Странно было листать историю болезни, где на первой странице написано: Чумакова Виктория. Странно и страшно, как в дурном сне.
— Ее можно было спасти! — кричал он в лицо профессору. — Вы бездарь! Вам нельзя доверять больных!
Костяновский величественно кивал головой и ровным голосом говорил:
— Успокойтесь, Василий Никитич, это нервы. Я понимаю вас, я глубоко сочувствую и разделяю ваше горе. Успокойтесь, вы сами потом поймете, что моей вины здесь нет. Я сделал все, что мог, что может наша медицина. Я боролся до последнего.
— Я этого не забуду, — сказал Чумаков в ярости. — Никогда не забуду…

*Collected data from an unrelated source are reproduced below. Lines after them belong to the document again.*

(** * AIBanner: the banner-generation function

    A shallow embedding of the serverless function of the repository
    (source file part_000, lines 1-255: [extractWebpageContent],
    [generateBannerWithAI] and the exported [handler]; the file goes on with
    an earlier variant of the same three functions, which the specification
    does not follow), and the properties the specification states of it.

    Conventions.  A JavaScript string is a sequence of 16-bit code units;
    this development covers the strings whose code units are below 256 and
    writes them as Stdlib strings, one [ascii] per code unit.  The external
    collaborators (JSON.parse, the URL constructor, node-fetch, cheerio, the
    generation client) are the fields of a [Runtime] record: every theorem
    holds for every behaviour of theirs.  The client object built at module
    scope (line 19) is outside the three functions and is not modelled. *)

From Stdlib Require Import String Ascii List Bool Arith ZArith Lia.
From Stdlib Require Import DecimalString.
From Stdlib Require SpecFloat.
Import ListNotations.
Local Open Scope string_scope.
Local Open Scope nat_scope.

(* ================================================================== *)
(** ** JavaScript string and array primitives used by the source *)
(* ================================================================== *)

Module Js.

Definition code (c : ascii) : nat := nat_of_ascii c.

Definition between (lo hi : nat) (c : ascii) : bool :=
  (lo <=? code c) && (code c <=? hi).

(** [String.prototype.toLowerCase], code units below 256: A-Z, and the
    Latin-1 capitals U+00C0..U+00DE except the multiplication sign. *)
Definition toLowerCaseChar (c : ascii) : ascii :=
  if between 65 90 c || (between 192 222 c && negb (code c =? 215))
  then ascii_of_nat (code c + 32) else c.

Fixpoint toLowerCase (s : string) : string :=
  match s with
  | EmptyString => EmptyString
  | String c s' => String (toLowerCaseChar c) (toLowerCase s')
  end.

(** WhiteSpace and LineTerminator code units below 256
    (TAB, LF, VT, FF, CR, SP, NBSP). *)
Definition isWhiteSpace (c : ascii) : bool :=
  between 9 13 c || (code c =? 32) || (code c =? 160).

Fixpoint trimStart (s : string) : string :=
  match s with
  | EmptyString => EmptyString
  | String c s' => if isWhiteSpace c then trimStart s' else s
  end.

(** [trimEnd] drops the trailing run of white space: a character is kept
    when it is not white space or when something is kept after it. *)
Fixpoint trimEnd (s : string) : string :=
  match s with
  | EmptyString => EmptyString
  | String c s' =>
      match trimEnd s' with
      | EmptyString => if isWhiteSpace c then EmptyString else String c EmptyString
      | r => String c r
      end
  end.

Definition trim (s : string) : string := trimEnd (trimStart s).

(** The string behind its first [n] code units. *)
Fixpoint drop (n : nat) (s : string) : string :=
  match n, s with
  | S n', String _ s' => drop n' s'
  | _, _ => s
  end.

(** [s.substring(0, n)] *)
Definition substring0 (n : nat) (s : string) : string := substring 0 n s.

(** [a.slice(0, n)] *)
Definition slice0 {A} (n : nat) (a : list A) : list A := firstn n a.

(** [a.includes(x)] on an array of strings *)
Definition includes (a : list string) (x : string) : bool :=
  existsb (String.eqb x) a.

И откуда было знать, что через много лет почти эти же слова ему скажет другой человек, а он будет успокаивать разгневанного мужа, ищущего вину где угодно, только не в самом себе…
НАЧАЛО ДНЯ
Рабочий день начинается с двух планерок, в насмешку называемых пятиминутками, ибо вторая, на которой собираются хирурги, анестезиологи и студенты под предводительством двух профессоров, длится около часа. Чумаков не любил эту планерку, по его мнению, она была не нужна для основного дела — лечения больных людей. Так, говорильня, ярмарка тщеславия, много слов, мало дела, глупые стычки, никому не нужные споры, унизительное выслушивание мелких придирок, образчики ораторского искусства не по существу, а для красного словца и так далее.
Он садился на последний ряд, помалкивал, если не спрашивали, говорил коротко и скупо, когда вынуждали, и чаще всего перешептывался с кем-нибудь — обыкновенные людские разговоры, не требующие ни напряжения ума, ни излишнего остроумия. Шепот переходил порой в громкий смех или что-нибудь в этом роде, тогда профессор Костяновский, величественно приподняв голову, зорко выискивал источник помех и усмирял вежливым окриком.
Чумаков был заведующим отделением; хоть маленькая, но должность, требующая умения подчинять себе нижестоящих и подчиняться вышестоящим — зауряднейшая ступенька социальной лесенки, древней, как сам человек. Ему было все равно, на какой ступени, низкой или высокой, стоит он сам, судьба обделила его честолюбием, и если бы он захотел, то давно бы мог подняться выше, а то и накропать никому не нужную диссертацию и влиться в бесчисленную касту кандидатов, мечтающих стать докторами.